One thing that I did with paint was to run about 50' of pipe to adequately cool off and condense water in my line as it can lead to orange peel. Driers do work, but on hot air, you still have issues. I went with a dryer out of the compressor and one at the gun. Outside of that, keep the gun 90° to the work and it doesn't hurt to run it off the work before going the other direction so you don't deposit too much paint at the turn around point and cause runs. I was really decent at the end of my painting when I did the 90.... wish I was as good when I started it though!
So what ever happened? I sure hope this thread does not die because of paint?
Bring it on! Love itHa no, not at all. I've just been terrible at updating the thread, though I consider it often. I essentially do nothing but work, work on this, work on projects that spawned from this, and spend time with my boys. I've probably got over 100 photos of progress backlogged for this thread. Some photos are years old at this point (sub-projects that need completed), but most are more recent. Good (and absurd) things are coming.

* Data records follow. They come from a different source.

Lemma parser_parse_parses fuel : parses 0 is_stmt (parser_parse_mem fuel) (parser_parse fuel).
Proof.
  intros p h Hok. unfold parser_parse_mem, parser_parse. destruct (has_error p); [|by apply statement_parses].
  eapply failed; [stick|by apply extends_refl].
Qed.
End statements.

(** ** Release *)

Lemma says_all_Forall {A B} (S : A -> B -> list (loc * Obj) -> Prop) (P : B -> Prop) xs ys ns :
  (forall x y ns, S x y ns -> P y) -> says_all S xs ys ns -> Forall P ys.
Proof.
  intros HP. revert ys ns. induction xs as [|x xs IH]; intros [|y ys] ns; try done.
  intros (n1 & n2 & _ & H1 & H2). constructor; [by eapply HP|by eapply IH].
Qed.

Lemma own_length {A} (at_ : A -> loc) node own (l : list A) x :
  x ∈ l -> (length (own x) <= length (chain at_ node own l))%nat.
Proof.
  unfold chain. induction l as [|y l IH]; [by intros ?%elem_of_nil|]. cbn [chain_to length]. rewrite length_app.
  intros [->|Hx]%elem_of_cons; [|specialize (IH Hx)]; lia.
Qed.

Lemma concat_length (ts : list Tree) t : t ∈ ts -> (length (image t) <= length (concat (map image ts)))%nat.
Proof.
  induction ts as [|u ts IH]; [by intros ?%elem_of_nil|]. cbn [map concat]. rewrite length_app.
  intros [->|Ht]%elem_of_cons; [|specialize (IH Ht)]; lia.
Qed.

Lemma fits_image n t : shaped t -> (length (image t) <= n)%nat -> fits n t.
Proof. intros Hs Hn. split; [done|]. etrans; [apply depth_image|done]. Qed.

Lemma says_opt_shaped o t ns : says_opt o t ns -> shaped t.
Proof. destruct o; [apply says_shaped|by intros [-> _]]. Qed.

(** The expressions of a list within the objects of the list. *)
Lemma trees_fit {A} (at_ : A -> loc) node own (trees : A -> list Tree) n l :
  (forall x t, t ∈ trees x -> (length (image t) <= length (own x))%nat) ->
  Forall (fun x => Forall shaped (trees x)) l -> (length (chain at_ node own l) <= n)%nat ->
  Forall (fun x => Forall (fits n) (trees x)) l.
Proof.
  rewrite !Forall_forall. intros Ht Hs Hn x Hx. specialize (Hs x Hx). rewrite Forall_forall in Hs |- *.
  intros t Hin. apply fits_image; [by apply Hs|]. pose proof (own_length at_ node own l x Hx). specialize (Ht x t Hin). lia.
Qed.

Lemma tree_fits {A} (at_ : A -> loc) node own (tree : A -> Tree) n l :
  (forall x, (length (image (tree x)) <= length (own x))%nat) ->
  Forall (fun x => shaped (tree x)) l -> (length (chain at_ node own l) <= n)%nat ->
  Forall (fun x => fits n (tree x)) l.
Proof.
  intros Ht Hs Hn. assert (Forall (fun x => Forall (fits n) [tree x]) l) as Hf.
  { apply (trees_fit at_ node own (fun x => [tree x])); [|eapply Forall_impl; [exact Hs|]; intros; by apply Forall_singleton|done].
    intros x t ->%list_elem_of_singleton. apply Ht. }
  eapply Forall_impl; [exact Hf|]. intros x Hx. exact (Forall_inv Hx).
Qed.

Lemma defs_fit n cols l ns :
  says_all says_column_def cols l ns -> (length (defs_chain l) <= n)%nat -> Forall (fun x => fits n (snd x)) l.
Proof.
  intros Hs Hn. eapply tree_fits; [|eapply says_all_Forall; [|exact Hs]|exact Hn].
  - intros x. cbn beta. rewrite length_app. lia.
  - intros x y k [_ H1]. by eapply says_opt_shaped.
Qed.

Lemma sets_fit n clauses l ns :
  says_all says_set clauses l ns -> (length (sets_chain l) <= n)%nat -> Forall (fun x => fits n (snd x)) l.
Proof.
  intros Hs Hn. eapply tree_fits; [|eapply says_all_Forall; [|exact Hs]|exact Hn].
  - intros x. cbn beta. rewrite length_app. lia.
  - intros x y k [_ H1]. by eapply says_shaped.
Qed.

Lemma rows_fit n rows l ns :
  says_all says_row rows l ns -> (length (rows_chain l) <= n)%nat -> Forall (fun x => Forall (fits n) (snd (fst x))) l.
Proof.
  intros Hs Hn. eapply (trees_fit _ _ _ (fun x => snd (fst x))); [|eapply says_all_Forall; [|exact Hs]|exact Hn].
  - intros x t Ht. cbn beta. rewrite length_app. pose proof (concat_length _ t Ht). lia.
  - intros x y k H1. eapply says_all_Forall; [|exact H1]. intros; by eapply says_shaped.
Qed.

Lemma lists_length :
  (forall l, length l <= length (defs_chain l))%nat /\ (forall l, length l <= length (columns_chain l))%nat /\
  (forall l, length l <= length (rows_chain l))%nat /\ (forall l, length l <= length (orders_chain l))%nat /\
  (forall l, length l <= length (sets_chain l))%nat.
Proof. split_and!; intros l; apply chain_length. Qed.

(** The fuel of parser_free_ast is enough. *)
Lemma stmt_fits_image n s m ns : says_stmt s m ns -> (length (stmt_image m) <= n)%nat -> stmt_fits n n m.
Proof.
  destruct lists_length as (Hdefs & Hcols & Hrows & Horders & Hsets).
  destruct s, m; try done; cbn [says_stmt stmt_image stmt_fits]; rewrite ?length_app, ?defs_image, ?columns_image, ?rows_image,
    ?orders_image_chain, ?sets_image_chain; intros Hsay Hn.
  - destruct Hsay as [_ Hsay]. split; [eapply defs_fit; [exact Hsay|lia]|]. etrans; [apply Hdefs|lia].
  - destruct Hsay as (_ & _ & Hsay). split; [etrans; [apply Hcols|lia]|].
    split; [eapply rows_fit; [exact Hsay|lia]|]. etrans; [apply Hrows|lia].
  - destruct Hsay as (_ & n1 & n2 & _ & Hsay & Hw). split; [eapply sets_fit; [exact Hsay|lia]|].
    split; [etrans; [apply Hsets|lia]|apply fits_image; [by eapply says_shaped|lia]].
  - destruct Hsay as (_ & Hw). apply fits_image; [by eapply says_shaped|lia].
  - destruct Hsay as (_ & _ & _ & _ & n1 & n2 & n3 & _ & Hw & Hl & Ho).
    split_and!; first [etrans; [apply Hcols|lia]|etrans; [apply Horders|lia]|apply fits_image; [by eapply says_opt_shaped|lia]].
Qed.

Lemma free_ast_ok h0 h l s m ns rest :
  heap_ok h0 -> extends h0 h (stmt_objects l m ++ rest) -> says_stmt s m ns ->
  exists h', parser_free_ast_mem h l = Done h' /\ extends h0 h' rest.
Proof.
  intros Hok He Hs. apply (extends_release (fun h' => ast_free (list_fuel h) (list_fuel h) h' l) h0 h (stmt_objects l m)); [done|done|].
  eapply releases_node; [apply releases_fields|].
  - eapply stmt_fits_image; [exact Hs|]. apply (added_below h0 h _ ((l, OStmt 1 (stmt_of m)) :: rest) Hok).
    eapply extends_perm; [exact He|]. unfold stmt_objects. solve_Permutation.
  - intros h' Hh Hl. unfold ast_free. by rewrite (proj2 (Z.eqb_neq _ 0) Hl), Hh.
Qed.

(** ** Theorems *)

(** C4: the parser is memory safe and its statements are owned by the caller. On any
    tokens and any heap, parsing with the code's allocations, copies and frees has the
    outcome of the parser on values. Where that returns a statement, the heap afterwards
    is the heap before, the nodes, names, lists and expressions of exactly that
    statement, the column names of its expressions and leaked objects: only after an
    error, or for the default values that a CREATE TABLE gives twice. parser_free_ast
    then frees the statement, each object once, and leaves the column names. Where the
    parser returns NULL the objects of the caller are as they were. *)
Theorem parser_parse_mem_refines {L} `{TokenSource L} (fuel : nat) (p : Parser L) (h : Heap) :
  heap_ok h ->
  match parser_parse fuel p with
  | Done (Some s, p') =>
      exists l m ns leaked h' h'', parser_parse_mem fuel p h = Done (l, p', h') /\ l <> 0 /\ says_stmt s m ns /\
        extends h h' (stmt_objects l m ++ ns ++ leaked) /\
        (has_error p' = false -> create_table s = false -> leaked = []) /\
        parser_free_ast_mem h' l = Done h'' /\ extends h h'' (ns ++ leaked)
  | Done (None, p') => exists leaked h', parser_parse_mem fuel p h = Done (0, p', h') /\ extends h h' leaked
  | Undef => parser_parse_mem fuel p h = Undef
  | NoFuel => parser_parse_mem fuel p h = NoFuel
  end.
Proof.
  intros Hok. pose proof (parser_parse_parses fuel p h Hok) as Hm.
  destruct (parser_parse fuel p) as [[[s|] p']| |]; [| |done..]; destruct Hm as ([[r q] h'] & -> & E & _ & Hx);
    cbn [fst snd app] in *; subst q.
  - destruct Hx as (own & lk & (Hz & m & ns & junk & Hs & -> & Hj) & He & Hl). rewrite <- !app_assoc in He.
    destruct (free_ast_ok h h' r s m ns _ Hok He Hs) as (h'' & E & He'').
    exists r, m, ns, (junk ++ lk), h', h''. split_and!; [done|done|done|done| |done|done].
    intros H1 H2. by rewrite (Hj H2), (Hl H1).
  - destruct Hx as [-> [lk He]]. by exists lk, h'.
Qed.

Definition memory_sample : list Z := zstr "SELECT a AS c, b FROM t WHERE a = 'x' ORDER BY b DESC, c LIMIT 3;".

Lemma parser_parse_mem_refines_witness :
  exists s l m ns leaked h' h'' p', parser_parse_mem 60 (parser_of memory_sample) no_objects = Done (l, p', h') /\
    says_stmt s m ns /\ extends no_objects h' (stmt_objects l m ++ ns ++ leaked) /\
    (has_error p' = false -> create_table s = false -> leaked = []) /\
    parser_free_ast_mem h' l = Done h'' /\ extends no_objects h'' (ns ++ leaked).
Proof.
  assert (heap_ok no_objects) as Hok by (split; [reflexivity|intros l _; apply lookup_empty]).
  pose proof (parser_parse_mem_refines 60 (parser_of memory_sample) no_objects Hok) as Hm.
  destruct (parser_parse 60 (parser_of memory_sample)) as [[[s|] p']| |] eqn:E; [|exfalso; vm_compute in E; discriminate E..].
  destruct Hm as (l & m & ns & leaked & h' & h'' & H1 & _ & H2 & H3 & H4 & H5 & H6).
  exists s, l, m, ns, leaked, h', h'', p'. repeat (split; [assumption|]). exact H6.
Defined.

(** What is left of a statement after parser_free_ast, in objects. *)
Definition left_over (text : list Z) : option (bool * nat) :=
  match parser_parse_mem 60 (parser_of text) no_objects with
  | Done (l, p, h) =>
      match parser_free_ast_mem h l with Done h => Some (has_error p, size (cells h)) | _ => None end
  | _ => None
  end.

(** The column name of an expression; the first of two default values; then, on the
    error paths of the parser: the name of a column; the alias of a column; the columns of
    a SELECT and its ORDER BY item; the columns of an INSERT, with no error set; the SET
    clauses. *)
Lemma left_over_samples :
  left_over memory_sample = Some (false, 1%nat) /\
  left_over (zstr "CREATE TABLE t (a TEXT DEFAULT 1 DEFAULT 2);") = Some (false, 1%nat) /\
  left_over (zstr "CREATE TABLE t (a TEXT, 1);") = Some (true, 1%nat) /\
  left_over (zstr "SELECT a AS b, 1 FROM t;") = Some (true, 1%nat) /\
  left_over (zstr "SELECT a FROM t ORDER BY b, 1;") = Some (true, 4%nat) /\
  left_over (zstr "INSERT INTO t (a) VALUES ();") = Some (false, 2%nat) /\
  left_over (zstr "UPDATE t SET a = 1;") = Some (true, 3%nat).
Proof. vm_compute. split_and!; reflexivity. Qed.
(* ===== verification/Log.v ===== *)
(** Model of src/observability/log.c: the logger, its filters and the lines it
    writes. Files are what was appended to them so far; the clock and fopen are
    arguments. *)
From Stdlib Require Import ZArith Lia String.
From stdpp Require Import base numbers option list gmap.
From S2P Require Import Prelude CString Double Fields Errors.

(** ** Data *)

(** The enums of log.h. They have no negative member, so a LogLevel or LogCategory
    is an unsigned int: what a caller passes is taken modulo 2^32 and the
    comparisons are unsigned. *)
Definition LOG_ERROR : Z := 0.
Definition LOG_WARN : Z := 1.
Definition LOG_INFO : Z := 2.
Definition LOG_DEBUG : Z := 3.

Definition LOG_CAT_GENERAL : Z := 0.
Definition LOG_CAT_STORAGE : Z := 1.
Definition LOG_CAT_SQL : Z := 2.
Definition LOG_CAT_PROTOCOL : Z := 3.
Definition LOG_CAT_SECURITY : Z := 4.
Definition LOG_CAT_COUNT : Z := 5.

Inductive LogDestination : Type :=
  | LOG_DEST_STDERR
  | LOG_DEST_SYSLOG
  | LOG_DEST_FILE
  | LOG_DEST_JOURNALD.

(** [file] is the path of the stream, which log_set_file and log_rotate open. *)
Record Logger : Type := mkLogger {
  level : Z;
  dest : LogDestination;
  file : option (list Z);
  categories_enabled : Z;
  use_colors : bool }.

(** What was written to stderr, and to each file. *)
Record Output : Type := mkOutput { o_stderr : list Z; o_files : gmap (list Z) (list Z) }.

Implicit Types lg : Logger.

(** ** Internal helpers *)

Definition category_to_string (cat : Z) : list Z :=
  if cat =? LOG_CAT_GENERAL then zstr "general"
  else if cat =? LOG_CAT_STORAGE then zstr "storage"
  else if cat =? LOG_CAT_SQL then zstr "sql"
  else if cat =? LOG_CAT_PROTOCOL then zstr "protocol"
  else if cat =? LOG_CAT_SECURITY then zstr "security"
  else zstr "unknown".

(** The escape character before "[..m". *)
Definition esc (s : string) : list Z := 27 :: zstr s.

Definition level_color (level : Z) : list Z :=
  if level =? 0 then esc "[31m"
  else if level =? 1 then esc "[33m"
  else if level =? 2 then esc "[32m"
  else if level =? 3 then esc "[34m"
  else esc "[0m".

(** The text of the local time, None when localtime_r fails. *)
Definition format_timestamp (now : option (list Z)) : list Z := default [] now.

(** The line both write_to_stream and write_to_file print. *)
Definition log_line (level cat : Z) (src : list Z) (line : Z) (timestamp message : list Z)
    (colors : bool) : list Z :=
  let reset := esc "[0m" in
  if colors then
    level_color level ++ timestamp ++ reset ++ zstr " [" ++ category_to_string cat ++ zstr "] " ++
    src ++ zstr ":" ++ print_int line ++ zstr " " ++ message ++ reset ++ [10]
  else
    timestamp ++ zstr " [" ++ category_to_string cat ++ zstr "] " ++
    src ++ zstr ":" ++ print_int line ++ zstr " " ++ message ++ [10].

Definition write_to_stream (level cat : Z) (src : list Z) (line : Z) (timestamp message : list Z)
    (colors : bool) (o : Output) : Output :=
  mkOutput (o_stderr o ++ log_line level cat src line timestamp message colors) (o_files o).

Definition dev_null : list Z := zstr "/dev/null".

(** Appending to a path; /dev/null keeps nothing. *)
Definition append_file (path s : list Z) (o : Output) : Output :=
  if bool_decide (path = dev_null) then o
  else mkOutput (o_stderr o) (<[path := default [] (o_files o !! path) ++ s]> (o_files o)).

Definition write_to_file (f : option (list Z)) (level cat : Z) (src : list Z) (line : Z)
    (timestamp message : list Z) (colors : bool) (o : Output) : Output :=
  match f with
  | None => o
  | Some path => append_file path (log_line level cat src line timestamp message colors) o
  end.

(** ** Initialization and configuration *)

Definition log_init (d : LogDestination) (lv : Z) : Logger :=
  mkLogger (u32 lv) d None (Z.shiftl 1 LOG_CAT_COUNT - 1) true.

Definition log_destroy lg : Logger :=
  mkLogger (level lg) (dest lg) None (categories_enabled lg) (use_colors lg).

Definition log_set_level lg (lv : Z) : Logger :=
  mkLogger (u32 lv) (dest lg) (file lg) (categories_enabled lg) (use_colors lg).

Definition set_categories lg (mask : Z) : Logger :=
  mkLogger (level lg) (dest lg) (file lg) mask (use_colors lg).

Definition log_enable_category lg (cat : Z) : Logger :=
  let cat := u32 cat in
  if (0 <=? cat) && (cat <? LOG_CAT_COUNT)
  then set_categories lg (Z.lor (categories_enabled lg) (Z.shiftl 1 cat)) else lg.
(* ===== verification/Cli.v ===== *)
(** Model of src/cli/cli.c: the command line client's state, its meta-commands, the
    exchange with the server, and its loops over lines. The console, the socket and
    the files it reads are explicit. *)
From Stdlib Require Import ZArith Lia String.
From stdpp Require Import base numbers option list gmap.
From S2P Require Import Prelude CString Fields Double.

(** ** State *)

Definition CLI_DEFAULT_SOCKET : string := "/run/tinydb/tinydb.sock".
Definition CLI_MAX_LINE : nat := 4096.

Inductive OutputMode : Type :=
  | OUTPUT_MODE_BOX | OUTPUT_MODE_CSV | OUTPUT_MODE_LINE | OUTPUT_MODE_LIST.

#[export] Instance OutputMode_eq_dec : EqDecision OutputMode.
Proof. solve_decision. Defined.

(** A pointer the client keeps: to a text that lives on, or to an array of a
    function that has returned. *)
Inductive Ptr : Type := Lives (s : list Z) | Dangling.

Record CLI : Type := mkCLI {
  socket_fd : Z;
  connected : bool;
  mode : OutputMode;
  show_headers : bool;
  show_timer : bool;
  null_string : Ptr;
  pager_enabled : bool;
  pager_cmd : Ptr;
  verbose : bool;
  quiet : bool;
  executed_command : bool }.

(** What surrounds the client: the descriptor socket() gives (None: it fails), which
    paths a server listens on, whether a write is complete, the chunks that arrive on
    the socket (an empty one, or none, ends a read with 0), and the files. *)
Record Net : Type := mkNet {
  net_socket : option Z;
  net_listens : list Z -> bool;
  net_write_ok : bool;
  net_in : list (list Z);
  net_files : gmap (list Z) (list Z) }.

(** A console session: client, surroundings, and what was printed, sent and executed. *)
Record Console : Type := mkConsole {
  cli : CLI;
  net : Net;
  out : list Z;
  err : list Z;
  sent : list (list Z);
  shell : list (list Z) }.

Implicit Types r : Console.

Definition with_cli r (c : CLI) : Console := mkConsole c (net r) (out r) (err r) (sent r) (shell r).
Definition say r (s : list Z) : Console := mkConsole (cli r) (net r) (out r ++ s) (err r) (sent r) (shell r).
Definition complain r (s : list Z) : Console := mkConsole (cli r) (net r) (out r) (err r ++ s) (sent r) (shell r).
Definition with_input r (chunks : list (list Z)) : Console :=
  mkConsole (cli r)
    (mkNet (net_socket (net r)) (net_listens (net r)) (net_write_ok (net r)) chunks (net_files (net r)))
    (out r) (err r) (sent r) (shell r).

Definition cli_init : CLI :=
  mkCLI (-1) false OUTPUT_MODE_BOX true false (Lives []) true (Lives (zstr "less -R")) false false false.

(** ** Setters *)

Definition cli_set_output_mode (c : CLI) (m : OutputMode) : CLI :=
  mkCLI (socket_fd c) (connected c) m (show_headers c) (show_timer c) (null_string c) (pager_enabled c)
    (pager_cmd c) (verbose c) (quiet c) (executed_command c).
Definition cli_set_headers (c : CLI) (show : bool) : CLI :=
  mkCLI (socket_fd c) (connected c) (mode c) show (show_timer c) (null_string c) (pager_enabled c)
    (pager_cmd c) (verbose c) (quiet c) (executed_command c).
Definition cli_set_timer (c : CLI) (show : bool) : CLI :=
  mkCLI (socket_fd c) (connected c) (mode c) (show_headers c) show (null_string c) (pager_enabled c)
    (pager_cmd c) (verbose c) (quiet c) (executed_command c).
Definition cli_set_null_string (c : CLI) (s : Ptr) : CLI :=
  mkCLI (socket_fd c) (connected c) (mode c) (show_headers c) (show_timer c) s (pager_enabled c)
    (pager_cmd c) (verbose c) (quiet c) (executed_command c).
(** The text at the pointer, and the pointer to keep. *)
Definition cli_set_pager (c : CLI) (cmd : list Z) (p : Ptr) : CLI :=
  mkCLI (socket_fd c) (connected c) (mode c) (show_headers c) (show_timer c) (null_string c)
    (negb (bool_decide (cmd = zstr "cat"))) p (verbose c) (quiet c) (executed_command c).
Definition cli_set_verbose (c : CLI) (v : bool) : CLI :=
  mkCLI (socket_fd c) (connected c) (mode c) (show_headers c) (show_timer c) (null_string c) (pager_enabled c)
    (pager_cmd c) v (quiet c) (executed_command c).
Definition set_quiet (c : CLI) : CLI :=
  mkCLI (socket_fd c) (connected c) (mode c) (show_headers c) (show_timer c) (null_string c) (pager_enabled c)
    (pager_cmd c) (verbose c) true (executed_command c).
Definition set_executed (c : CLI) : CLI :=
  mkCLI (socket_fd c) (connected c) (mode c) (show_headers c) (show_timer c) (null_string c) (pager_enabled c)
    (pager_cmd c) (verbose c) (quiet c) true.
Definition set_socket (c : CLI) (fd : Z) (b : bool) : CLI :=
  mkCLI fd b (mode c) (show_headers c) (show_timer c) (null_string c) (pager_enabled c)
    (pager_cmd c) (verbose c) (quiet c) (executed_command c).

With the weather turning towards fall, I feel like this is a good time for an update. Originally I'd hoped to complete the project by fall, but that certainly hasn't happened. After the rolling chassis and drivetrain were complete the project reached a point of near-paralysis, where despite having loads of parts in waiting, none of them could be utilized. It really came down to one roadblock, paint. Parts either needed to be painted first to be fitted, or needed to be fitted to something that needed to be painted. This had to be figured out.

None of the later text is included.